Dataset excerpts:

- - - - -

(* ===== verification/NotIn.v ===== *)
(** * [NOT IN] as SQL means it: the logical rewrite

    [planner/not_in.rs]: a filter's predicate in negation normal form, a [NOT IN] on its AND/OR spine
    that can meet a NULL rewritten, and one read off the spine refused.  The walk enters the plans that
    hang off expressions, on fuel ([rewrite_fuel]; NotInTotal.v: enough). *)
From stdpp Require Import strings.
From S2P Require Import Prelude Interval PlanIR PlanCommon Physical ScanMeta TransCommon Logical.
Open Scope nat_scope.

(** DataFusion's own refusals, by their text. *)
Definition refused {A} (r : result string A) : outcome A := written (map_err Invalid r).

(** ** Negation normal form, and whether it changed anything *)
Fixpoint negation_normal_form (e : LogicalExpr) (negated : bool) : LogicalExpr * bool :=
  match e with
  | LNot inner => ((negation_normal_form inner (negb negated)).1, true)
  | LBinaryExpr lhs ((OpAnd | OpOr) as op) rhs =>
      let l := negation_normal_form lhs negated in
      let r := negation_normal_form rhs negated in
      let op := match op, negated with OpAnd, true => OpOr | OpOr, true => OpAnd | op, _ => op end in
      (LBinaryExpr l.1 op r.1, negated || l.2 || r.2)
  | LInSubquery x s n => if negated then (LInSubquery x s (negb n), true) else (e, false)
  | LExists s n => if negated then (LExists s (negb n), true) else (e, false)
  | leaf => if negated then (LNot leaf, true) else (leaf, false)
  end.

Section Rule.
Context `{DataFusion, LogicalApi}.

(** ** One [NOT IN] *)

(** [to_outer_refs], over the expression's own parts: [transform] does not enter a subquery's plan. *)
Fixpoint to_outer_refs (outer : DFSchema) (x : LogicalExpr) : outcome LogicalExpr :=
  match x with
  | LColumn c =>
      match index_of_column (columns_of outer) c ≫= (fun i => outer !! i) with
      | Some (_, f) => Good (LOuterReferenceColumn (data_type f) c)
      | None => Refused (Invalid "No field named")
      end
  | LOuterReferenceColumn _ _ | LLiteral _ | LExists _ _ | LScalarSubquery _ => Good x
  | LAlias e a => e ← to_outer_refs outer e; Good (LAlias e a)
  | LBinaryExpr l op r => l ← to_outer_refs outer l; r ← to_outer_refs outer r; Good (LBinaryExpr l op r)
  | LNot e => e ← to_outer_refs outer e; Good (LNot e)
  | LIsNull e => e ← to_outer_refs outer e; Good (LIsNull e)
  | LIsNotNull e => e ← to_outer_refs outer e; Good (LIsNotNull e)
  | LInSubquery e s n => e ← to_outer_refs outer e; Good (LInSubquery e s n)
  | LOtherExpr d args => args ← map_outcome (to_outer_refs outer) args; Good (LOtherExpr d args)
  end.

Definition lit_i64 (z : Z) : LogicalExpr := LLiteral {| scalar_type := Int64; scalar_value := Some (DInt z) |}.
Definition lit_i32 (z : Z) : LogicalExpr := LLiteral {| scalar_type := Int32; scalar_value := Some (DInt z) |}.
Definition and_also (l r : LogicalExpr) : LogicalExpr := LBinaryExpr l OpAnd r.

Definition not_exists (condition : LogicalExpr) (s : LogicalPlan) : outcome LogicalExpr :=
  plan ← refused (filtered s condition);
  Good (LExists (Subquery_of plan (all_out_ref_exprs plan)) true).

(** [(SELECT count(1) FROM S)]. *)
Definition count_of (s : LogicalPlan) : outcome LogicalExpr :=
  plan ← refused (aggregated s [] [("count", [lit_i32 1])]);
  Good (LScalarSubquery (Subquery_of plan [])).

Definition rewrite_not_in (x : LogicalExpr) (sub : Subquery) (outer : LogicalPlan) : outcome LogicalExpr :=
  y ← expected (first_column sub);
  let y := LColumn y in
  let s := subquery_plan sub in
  outer_x ← to_outer_refs (df_schema outer) x;
  if bool_decide (outer_ref_columns sub = []) then
    unequal ← not_exists (LBinaryExpr y OpEq outer_x) s;
    nulls ← refused (filtered s (LIsNull y));
    null_count ← count_of nulls;
    count ← count_of s;
    Good (and_also (and_also unequal (LBinaryExpr null_count OpEq (lit_i64 0)))
            (LBinaryExpr (LIsNotNull x) OpOr (LBinaryExpr count OpEq (lit_i64 0))))
  else
    unequal ← not_exists (LBinaryExpr y OpEq outer_x) s;
    no_null ← not_exists (LIsNull y) s;
    no_null_x ← not_exists (LIsNull outer_x) s;
    Good (and_also (and_also unequal no_null) no_null_x).

(** ** The spine of a filter's predicate *)
Fixpoint spine (e : LogicalExpr) (outer : LogicalPlan) : outcome (LogicalExpr * bool) :=
  match e with
  | LBinaryExpr lhs ((OpAnd | OpOr) as op) rhs =>
      l ← spine lhs outer; r ← spine rhs outer; Good (LBinaryExpr l.1 op r.1, l.2 || r.2)
  | LInSubquery x s true =>
      meets ← expected (in_subquery_may_meet_null x s outer);
      if meets : bool then rewritten ← rewrite_not_in x s outer; Good (rewritten, true) else Good (e, false)
  | LInSubquery _ _ false => Good (e, false)
  | other => refuse_nullable_in_off_the_spine outer other ≫= fun _ => Good (other, false)
  end.

(** ** The walk *)
Definition rewrite_filter (predicate : LogicalExpr) (input : LogicalPlan) : outcome LogicalPlan :=
  let normalized := negation_normal_form predicate false in
  rewritten ← spine normalized.1 input;
  if negb normalized.2 && negb rewritten.2 then Good (LFilter predicate input)
  else refused (filter_plan rewritten.1 input).

Definition rewrite_node (p : LogicalPlan) : outcome LogicalPlan :=
  match p with LFilter predicate input => rewrite_filter predicate input | other => Good other end.

(** [map_subqueries] on an expression: each plan hanging off it. *)
Section Walk.
Context (f : LogicalPlan -> outcome LogicalPlan).

Definition map_subquery (s : Subquery) : outcome Subquery :=
  plan ← f (subquery_plan s); Good (Subquery_of plan (outer_ref_columns s)).

Fixpoint map_subqueries (e : LogicalExpr) : outcome LogicalExpr :=
  match e with
  | LColumn _ | LOuterReferenceColumn _ _ | LLiteral _ => Good e
  | LAlias e a => e ← map_subqueries e; Good (LAlias e a)
  | LBinaryExpr l op r => l ← map_subqueries l; r ← map_subqueries r; Good (LBinaryExpr l op r)
  | LNot e => e ← map_subqueries e; Good (LNot e)
  | LIsNull e => e ← map_subqueries e; Good (LIsNull e)
  | LIsNotNull e => e ← map_subqueries e; Good (LIsNotNull e)
  | LInSubquery e s n => s ← map_subquery s; e ← map_subqueries e; Good (LInSubquery e s n)
  | LExists s n => s ← map_subquery s; Good (LExists s n)
  | LScalarSubquery s => s ← map_subquery s; Good (LScalarSubquery s)
  | LOtherExpr d args => args ← map_outcome map_subqueries args; Good (LOtherExpr d args)
  end.

(** A node's subqueries, then its inputs. *)
Definition map_parts (p : LogicalPlan) : outcome LogicalPlan :=
  match p with
  | LTableScan _ _ _ => Good p
  | LProjection exprs s i => exprs ← map_outcome map_subqueries exprs; i ← f i; Good (LProjection exprs s i)
  | LFilter e i => e ← map_subqueries e; i ← f i; Good (LFilter e i)
  | LSort keys fetch i =>
      keys ← map_outcome (fun key => e ← map_subqueries key.1; Good (e, key.2)) keys; i ← f i; Good (LSort keys fetch i)
  | LLimit skip fetch i => i ← f i; Good (LLimit skip fetch i)
  | LSubqueryAlias a s i => i ← f i; Good (LSubqueryAlias a s i)
  | LJoin jt on filter nulls s l r =>
      on ← map_outcome (fun pair_ => a ← map_subqueries pair_.1; b ← map_subqueries pair_.2; Good (a, b)) on;
      filter ← match filter with Some e => e ← map_subqueries e; Good (Some e) | None => Good None end;
      l ← f l; r ← f r; Good (LJoin jt on filter nulls s l r)
  | LAggregate groups aggs s i =>
      groups ← map_outcome map_subqueries groups;
      aggs ← map_outcome (fun agg => args ← map_outcome map_subqueries agg.2; Good (agg.1, args)) aggs;
      i ← f i; Good (LAggregate groups aggs s i)
  | LOtherPlan k s exprs inputs =>
      exprs ← map_outcome map_subqueries exprs; inputs ← map_outcome f inputs; Good (LOtherPlan k s exprs inputs)
  end.
End Walk.

(** [transform_down_with_subqueries]. *)
Fixpoint rewrite_from (fuel : nat) (p : LogicalPlan) : outcome LogicalPlan :=
  match fuel with
  | 0 => OutOfFuel
  | S fuel => p ← rewrite_node p; map_parts (rewrite_from fuel) p
  end.
End Rule.

(** Enough: a [NOT IN] becomes subqueries two plans deeper than its own. *)
Fixpoint expr_fuel (e : LogicalExpr) : nat :=
  match e with
  | LColumn _ | LOuterReferenceColumn _ _ | LLiteral _ => 0
  | LAlias e _ | LNot e | LIsNull e | LIsNotNull e => expr_fuel e
  | LBinaryExpr l _ r => Nat.max (expr_fuel l) (expr_fuel r)
  | LInSubquery e s _ => 2 + Nat.max (expr_fuel e) (subquery_fuel s)
  | LExists s _ | LScalarSubquery s => subquery_fuel s
  | LOtherExpr _ args => list_max (map expr_fuel args)
  end
with subquery_fuel (s : Subquery) : nat := match s with Subquery_of p _ => rewrite_fuel p end
with rewrite_fuel (p : LogicalPlan) : nat :=
  S match p with
    | LTableScan _ _ _ => 0
    | LProjection es _ i => Nat.max (list_max (map expr_fuel es)) (rewrite_fuel i)
    | LFilter e i => Nat.max (expr_fuel e) (rewrite_fuel i)
    | LSort keys _ i => Nat.max (list_max (map (fun key => expr_fuel key.1) keys)) (rewrite_fuel i)
    | LLimit _ _ i | LSubqueryAlias _ _ i => rewrite_fuel i
    | LJoin _ on filter _ _ l r =>
        Nat.max (list_max (map (fun pair_ => Nat.max (expr_fuel pair_.1) (expr_fuel pair_.2)) on))
          (Nat.max (match filter with Some e => expr_fuel e | None => 0 end) (Nat.max (rewrite_fuel l) (rewrite_fuel r)))
    | LAggregate groups aggs _ i =>
        Nat.max (list_max (map expr_fuel groups))
          (Nat.max (list_max (map (fun agg => list_max (map expr_fuel agg.2)) aggs)) (rewrite_fuel i))
    | LOtherPlan _ _ es inputs => Nat.max (list_max (map expr_fuel es)) (list_max (map rewrite_fuel inputs))
    end.

(** [NullAwareNotIn::rewrite]. *)
Definition null_aware_not_in `{DataFusion, LogicalApi} (p : LogicalPlan) : outcome LogicalPlan :=
  rewrite_from (rewrite_fuel p) p.

(** [build_session_state]: the rule goes in ahead of the one that decorrelates; [None] is the [expect]. *)
Definition DECORRELATE : string := "decorrelate_predicate_subquery".
Definition NULL_AWARE_NOT_IN : string := "null_aware_not_in".
Definition session_rules (rules : list string) : option (list string) :=
  at_ ← position (fun rule => bool_decide (rule = DECORRELATE)) rules;
  Some (take at_ rules ++ NULL_AWARE_NOT_IN :: drop at_ rules).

- - - - -

Each line of the records, from the opening one through the line holding "(map_err Invalid r).", should be restated word for word, with nothing else in the answer.

*Expected output:*
(* ===== verification/NotIn.v ===== *)
(** * [NOT IN] as SQL means it: the logical rewrite

    [planner/not_in.rs]: a filter's predicate in negation normal form, a [NOT IN] on its AND/OR spine
    that can meet a NULL rewritten, and one read off the spine refused.  The walk enters the plans that
    hang off expressions, on fuel ([rewrite_fuel]; NotInTotal.v: enough). *)
From stdpp Require Import strings.
From S2P Require Import Prelude Interval PlanIR PlanCommon Physical ScanMeta TransCommon Logical.
Open Scope nat_scope.

(** DataFusion's own refusals, by their text. *)
Definition refused {A} (r : result string A) : outcome A := written (map_err Invalid r).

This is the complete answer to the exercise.